═══ PROVIDED RECORDS

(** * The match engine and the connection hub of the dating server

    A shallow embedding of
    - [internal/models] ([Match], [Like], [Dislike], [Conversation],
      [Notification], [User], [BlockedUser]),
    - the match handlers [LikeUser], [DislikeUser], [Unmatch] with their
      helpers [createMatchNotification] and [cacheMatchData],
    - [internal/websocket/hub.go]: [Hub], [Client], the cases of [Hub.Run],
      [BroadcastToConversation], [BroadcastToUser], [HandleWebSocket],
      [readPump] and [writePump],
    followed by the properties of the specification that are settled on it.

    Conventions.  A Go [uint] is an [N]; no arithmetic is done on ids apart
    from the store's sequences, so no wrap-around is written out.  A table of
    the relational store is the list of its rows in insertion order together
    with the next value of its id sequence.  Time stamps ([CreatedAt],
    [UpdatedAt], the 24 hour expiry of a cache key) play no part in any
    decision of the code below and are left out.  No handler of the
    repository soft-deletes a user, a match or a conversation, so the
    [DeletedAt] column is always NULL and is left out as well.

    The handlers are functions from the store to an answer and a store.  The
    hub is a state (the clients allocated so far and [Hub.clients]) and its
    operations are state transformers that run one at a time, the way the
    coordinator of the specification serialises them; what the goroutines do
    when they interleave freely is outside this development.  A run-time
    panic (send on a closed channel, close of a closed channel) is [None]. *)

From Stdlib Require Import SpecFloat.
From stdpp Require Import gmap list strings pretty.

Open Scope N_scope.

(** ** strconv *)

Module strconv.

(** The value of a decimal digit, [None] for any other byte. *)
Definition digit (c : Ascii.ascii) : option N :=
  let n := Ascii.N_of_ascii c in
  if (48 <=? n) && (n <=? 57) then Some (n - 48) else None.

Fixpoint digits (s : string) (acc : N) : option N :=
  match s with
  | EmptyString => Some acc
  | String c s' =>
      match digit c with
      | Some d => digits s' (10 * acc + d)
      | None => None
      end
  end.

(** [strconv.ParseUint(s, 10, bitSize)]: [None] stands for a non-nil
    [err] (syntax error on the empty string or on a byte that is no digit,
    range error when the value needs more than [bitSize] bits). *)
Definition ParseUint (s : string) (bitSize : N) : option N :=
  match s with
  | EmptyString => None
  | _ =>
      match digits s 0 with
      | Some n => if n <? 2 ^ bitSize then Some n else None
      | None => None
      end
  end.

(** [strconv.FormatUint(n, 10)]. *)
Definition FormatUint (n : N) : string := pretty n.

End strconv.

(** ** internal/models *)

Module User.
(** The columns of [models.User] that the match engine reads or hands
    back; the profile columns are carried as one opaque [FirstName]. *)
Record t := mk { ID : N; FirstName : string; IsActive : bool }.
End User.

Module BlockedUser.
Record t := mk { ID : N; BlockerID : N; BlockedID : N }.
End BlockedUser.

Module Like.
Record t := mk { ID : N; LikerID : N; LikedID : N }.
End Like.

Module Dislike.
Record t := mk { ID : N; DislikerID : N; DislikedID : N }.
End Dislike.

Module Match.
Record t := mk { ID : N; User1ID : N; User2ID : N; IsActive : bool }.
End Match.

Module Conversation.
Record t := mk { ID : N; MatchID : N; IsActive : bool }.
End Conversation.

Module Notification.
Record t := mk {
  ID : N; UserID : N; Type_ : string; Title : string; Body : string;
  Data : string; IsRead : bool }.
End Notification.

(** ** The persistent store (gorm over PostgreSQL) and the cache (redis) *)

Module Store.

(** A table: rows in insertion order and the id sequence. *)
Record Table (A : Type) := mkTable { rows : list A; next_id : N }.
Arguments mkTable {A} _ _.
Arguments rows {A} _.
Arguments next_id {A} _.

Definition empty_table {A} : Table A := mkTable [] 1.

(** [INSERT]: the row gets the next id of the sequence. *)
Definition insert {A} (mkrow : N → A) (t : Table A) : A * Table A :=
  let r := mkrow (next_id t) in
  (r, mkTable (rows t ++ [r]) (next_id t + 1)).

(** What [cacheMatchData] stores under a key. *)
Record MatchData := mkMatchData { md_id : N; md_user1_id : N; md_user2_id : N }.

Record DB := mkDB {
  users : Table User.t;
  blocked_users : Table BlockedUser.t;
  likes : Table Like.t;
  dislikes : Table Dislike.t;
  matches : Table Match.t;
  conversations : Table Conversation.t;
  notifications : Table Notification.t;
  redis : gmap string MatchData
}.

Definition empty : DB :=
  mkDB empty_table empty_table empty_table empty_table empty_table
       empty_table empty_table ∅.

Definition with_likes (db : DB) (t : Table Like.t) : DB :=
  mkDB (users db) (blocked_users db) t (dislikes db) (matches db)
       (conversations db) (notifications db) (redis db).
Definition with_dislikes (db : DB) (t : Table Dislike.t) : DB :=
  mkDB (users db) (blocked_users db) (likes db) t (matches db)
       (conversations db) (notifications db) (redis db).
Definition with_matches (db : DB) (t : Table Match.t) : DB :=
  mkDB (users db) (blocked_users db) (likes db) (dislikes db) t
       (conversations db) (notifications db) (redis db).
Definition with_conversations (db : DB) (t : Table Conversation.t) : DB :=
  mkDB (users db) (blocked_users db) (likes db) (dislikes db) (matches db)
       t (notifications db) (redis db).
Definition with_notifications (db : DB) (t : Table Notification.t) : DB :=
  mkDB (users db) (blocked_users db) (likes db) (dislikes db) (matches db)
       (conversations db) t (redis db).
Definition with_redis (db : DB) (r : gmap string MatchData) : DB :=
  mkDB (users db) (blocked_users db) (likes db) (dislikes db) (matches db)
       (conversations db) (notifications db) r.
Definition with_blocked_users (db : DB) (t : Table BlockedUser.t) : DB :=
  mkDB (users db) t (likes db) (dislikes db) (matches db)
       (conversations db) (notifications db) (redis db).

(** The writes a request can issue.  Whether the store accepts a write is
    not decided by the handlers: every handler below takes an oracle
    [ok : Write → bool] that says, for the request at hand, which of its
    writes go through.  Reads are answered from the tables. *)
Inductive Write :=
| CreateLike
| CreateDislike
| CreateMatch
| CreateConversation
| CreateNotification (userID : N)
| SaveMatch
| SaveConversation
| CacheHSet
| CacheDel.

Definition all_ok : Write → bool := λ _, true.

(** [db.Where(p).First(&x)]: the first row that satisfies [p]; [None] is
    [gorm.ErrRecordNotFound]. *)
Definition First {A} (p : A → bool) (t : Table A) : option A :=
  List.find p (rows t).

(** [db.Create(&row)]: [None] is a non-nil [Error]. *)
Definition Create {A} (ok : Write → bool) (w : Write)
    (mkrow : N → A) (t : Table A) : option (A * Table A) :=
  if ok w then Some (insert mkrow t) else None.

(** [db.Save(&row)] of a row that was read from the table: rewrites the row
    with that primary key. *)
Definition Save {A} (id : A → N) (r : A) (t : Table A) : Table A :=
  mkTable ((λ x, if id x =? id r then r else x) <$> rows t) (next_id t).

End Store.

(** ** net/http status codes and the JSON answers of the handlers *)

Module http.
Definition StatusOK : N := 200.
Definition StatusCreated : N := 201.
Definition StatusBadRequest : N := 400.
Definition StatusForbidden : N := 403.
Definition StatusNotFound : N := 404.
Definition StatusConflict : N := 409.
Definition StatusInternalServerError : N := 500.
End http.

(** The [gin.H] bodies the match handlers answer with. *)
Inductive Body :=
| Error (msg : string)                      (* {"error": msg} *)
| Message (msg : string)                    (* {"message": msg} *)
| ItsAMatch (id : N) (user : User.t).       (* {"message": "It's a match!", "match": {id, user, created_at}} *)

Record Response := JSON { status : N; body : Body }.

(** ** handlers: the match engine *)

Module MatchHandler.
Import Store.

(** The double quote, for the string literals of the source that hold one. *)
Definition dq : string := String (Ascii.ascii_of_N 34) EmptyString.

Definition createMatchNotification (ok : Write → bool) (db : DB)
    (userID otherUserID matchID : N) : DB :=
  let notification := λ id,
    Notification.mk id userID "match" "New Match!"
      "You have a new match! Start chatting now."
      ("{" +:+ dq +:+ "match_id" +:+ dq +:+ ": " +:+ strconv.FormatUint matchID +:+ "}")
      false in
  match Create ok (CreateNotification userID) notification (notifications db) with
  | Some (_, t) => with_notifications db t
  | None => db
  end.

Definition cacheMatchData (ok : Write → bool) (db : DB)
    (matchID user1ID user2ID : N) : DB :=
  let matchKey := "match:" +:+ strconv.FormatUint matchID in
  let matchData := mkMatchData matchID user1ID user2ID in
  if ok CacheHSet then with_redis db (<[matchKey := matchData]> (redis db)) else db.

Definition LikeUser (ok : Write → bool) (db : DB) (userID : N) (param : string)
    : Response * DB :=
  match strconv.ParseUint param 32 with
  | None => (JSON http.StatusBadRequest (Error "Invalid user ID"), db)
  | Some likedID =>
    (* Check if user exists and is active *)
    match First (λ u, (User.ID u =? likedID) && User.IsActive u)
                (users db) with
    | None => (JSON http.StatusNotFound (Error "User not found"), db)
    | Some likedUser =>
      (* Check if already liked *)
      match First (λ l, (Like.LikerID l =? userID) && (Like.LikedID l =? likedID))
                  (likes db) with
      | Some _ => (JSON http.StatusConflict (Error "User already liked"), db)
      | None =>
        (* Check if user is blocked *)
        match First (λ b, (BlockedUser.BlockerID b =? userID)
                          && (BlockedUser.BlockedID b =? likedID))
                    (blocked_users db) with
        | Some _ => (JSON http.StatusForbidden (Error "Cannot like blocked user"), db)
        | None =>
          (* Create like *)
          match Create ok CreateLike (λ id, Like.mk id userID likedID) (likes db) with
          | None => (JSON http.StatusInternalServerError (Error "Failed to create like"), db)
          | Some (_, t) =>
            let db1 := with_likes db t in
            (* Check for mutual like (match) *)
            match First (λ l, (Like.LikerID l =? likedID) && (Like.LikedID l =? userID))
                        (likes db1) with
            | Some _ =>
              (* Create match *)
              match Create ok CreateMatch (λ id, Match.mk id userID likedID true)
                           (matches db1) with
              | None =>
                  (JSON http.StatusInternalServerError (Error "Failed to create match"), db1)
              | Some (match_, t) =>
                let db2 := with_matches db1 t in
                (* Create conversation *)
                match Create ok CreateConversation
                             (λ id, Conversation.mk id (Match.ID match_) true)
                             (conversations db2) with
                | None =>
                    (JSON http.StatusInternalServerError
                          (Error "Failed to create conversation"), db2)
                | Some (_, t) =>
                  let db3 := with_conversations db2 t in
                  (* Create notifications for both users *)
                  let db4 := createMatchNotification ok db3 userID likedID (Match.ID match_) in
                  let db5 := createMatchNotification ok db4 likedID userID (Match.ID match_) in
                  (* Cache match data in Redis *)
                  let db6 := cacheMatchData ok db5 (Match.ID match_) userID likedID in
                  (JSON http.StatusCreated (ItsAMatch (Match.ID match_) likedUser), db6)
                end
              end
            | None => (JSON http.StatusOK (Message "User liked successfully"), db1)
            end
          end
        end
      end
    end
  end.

══════
═══ PROVIDED RECORDS

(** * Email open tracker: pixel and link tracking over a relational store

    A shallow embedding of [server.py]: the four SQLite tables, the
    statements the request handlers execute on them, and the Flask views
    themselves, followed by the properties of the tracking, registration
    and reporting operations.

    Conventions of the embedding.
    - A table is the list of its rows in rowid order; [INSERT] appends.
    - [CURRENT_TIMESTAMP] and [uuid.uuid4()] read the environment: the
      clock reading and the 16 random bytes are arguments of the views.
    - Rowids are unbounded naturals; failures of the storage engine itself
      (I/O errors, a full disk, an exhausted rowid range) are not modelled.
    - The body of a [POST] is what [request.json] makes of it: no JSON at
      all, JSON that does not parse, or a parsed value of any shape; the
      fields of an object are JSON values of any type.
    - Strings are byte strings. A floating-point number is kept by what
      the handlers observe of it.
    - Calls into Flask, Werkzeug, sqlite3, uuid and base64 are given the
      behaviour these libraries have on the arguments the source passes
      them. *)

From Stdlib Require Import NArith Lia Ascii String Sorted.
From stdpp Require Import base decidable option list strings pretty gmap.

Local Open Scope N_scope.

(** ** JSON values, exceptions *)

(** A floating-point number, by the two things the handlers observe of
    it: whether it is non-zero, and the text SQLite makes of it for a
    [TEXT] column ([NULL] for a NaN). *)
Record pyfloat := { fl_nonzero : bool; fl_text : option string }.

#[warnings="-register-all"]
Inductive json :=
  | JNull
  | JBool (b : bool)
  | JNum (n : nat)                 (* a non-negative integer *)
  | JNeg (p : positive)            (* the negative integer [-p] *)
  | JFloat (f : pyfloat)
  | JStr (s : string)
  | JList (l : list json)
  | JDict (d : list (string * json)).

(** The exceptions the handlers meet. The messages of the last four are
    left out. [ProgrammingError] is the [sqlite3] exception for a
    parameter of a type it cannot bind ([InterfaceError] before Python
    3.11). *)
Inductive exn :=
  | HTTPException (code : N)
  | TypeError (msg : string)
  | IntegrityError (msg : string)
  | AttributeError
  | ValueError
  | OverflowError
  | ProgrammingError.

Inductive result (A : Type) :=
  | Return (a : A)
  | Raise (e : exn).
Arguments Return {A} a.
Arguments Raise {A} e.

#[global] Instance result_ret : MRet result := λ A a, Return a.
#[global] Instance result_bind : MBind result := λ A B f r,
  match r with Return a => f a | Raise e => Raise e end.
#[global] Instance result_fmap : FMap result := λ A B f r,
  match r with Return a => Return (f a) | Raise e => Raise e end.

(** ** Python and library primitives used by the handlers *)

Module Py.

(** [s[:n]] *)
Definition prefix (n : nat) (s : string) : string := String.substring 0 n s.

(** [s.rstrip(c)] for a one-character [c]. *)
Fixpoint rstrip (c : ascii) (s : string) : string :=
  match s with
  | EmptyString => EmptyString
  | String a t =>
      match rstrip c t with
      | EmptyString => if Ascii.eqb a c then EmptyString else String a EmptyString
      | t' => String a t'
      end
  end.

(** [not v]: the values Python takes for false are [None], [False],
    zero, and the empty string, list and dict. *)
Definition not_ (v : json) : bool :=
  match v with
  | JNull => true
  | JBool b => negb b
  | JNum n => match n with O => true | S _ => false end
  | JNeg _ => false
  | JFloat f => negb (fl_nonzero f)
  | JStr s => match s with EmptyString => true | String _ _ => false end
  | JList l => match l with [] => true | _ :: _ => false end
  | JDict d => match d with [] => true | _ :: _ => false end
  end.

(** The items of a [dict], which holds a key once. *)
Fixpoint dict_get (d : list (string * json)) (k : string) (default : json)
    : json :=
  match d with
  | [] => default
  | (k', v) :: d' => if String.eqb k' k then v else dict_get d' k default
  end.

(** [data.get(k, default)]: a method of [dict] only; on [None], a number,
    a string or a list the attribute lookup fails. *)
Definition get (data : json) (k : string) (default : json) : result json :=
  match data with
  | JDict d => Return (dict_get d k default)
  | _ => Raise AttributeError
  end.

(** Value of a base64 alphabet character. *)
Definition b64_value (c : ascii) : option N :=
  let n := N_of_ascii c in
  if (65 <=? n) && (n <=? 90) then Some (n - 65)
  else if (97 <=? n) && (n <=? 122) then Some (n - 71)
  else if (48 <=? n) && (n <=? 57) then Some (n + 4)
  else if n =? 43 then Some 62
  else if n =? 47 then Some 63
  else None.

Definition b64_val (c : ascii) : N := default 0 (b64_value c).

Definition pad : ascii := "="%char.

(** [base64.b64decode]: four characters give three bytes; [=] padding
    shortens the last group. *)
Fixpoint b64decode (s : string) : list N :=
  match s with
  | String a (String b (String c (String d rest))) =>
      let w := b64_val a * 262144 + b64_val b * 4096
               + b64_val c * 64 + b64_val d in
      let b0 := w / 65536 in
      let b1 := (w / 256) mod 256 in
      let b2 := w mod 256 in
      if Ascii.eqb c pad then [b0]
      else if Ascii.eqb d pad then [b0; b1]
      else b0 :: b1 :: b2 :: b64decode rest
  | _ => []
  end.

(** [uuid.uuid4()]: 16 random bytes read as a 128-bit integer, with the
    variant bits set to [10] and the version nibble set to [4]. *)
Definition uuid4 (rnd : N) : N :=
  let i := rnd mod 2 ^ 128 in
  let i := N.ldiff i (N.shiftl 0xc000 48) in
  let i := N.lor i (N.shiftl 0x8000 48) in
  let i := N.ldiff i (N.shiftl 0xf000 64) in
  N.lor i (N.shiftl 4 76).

══════

*WHAT IS EXPECTED*. Go to the line with "(* Check if already liked *)" in the entries above and repeat every line from there through the line with "match Create ok CreateLike", exactly and with no other text.

*ANSWER*.
      (* Check if already liked *)
      match First (λ l, (Like.LikerID l =? userID) && (Like.LikedID l =? likedID))
                  (likes db) with
      | Some _ => (JSON http.StatusConflict (Error "User already liked"), db)
      | None =>
        (* Check if user is blocked *)
        match First (λ b, (BlockedUser.BlockerID b =? userID)
                          && (BlockedUser.BlockedID b =? likedID))
                    (blocked_users db) with
        | Some _ => (JSON http.StatusForbidden (Error "Cannot like blocked user"), db)
        | None =>
          (* Create like *)
          match Create ok CreateLike (λ id, Like.mk id userID likedID) (likes db) with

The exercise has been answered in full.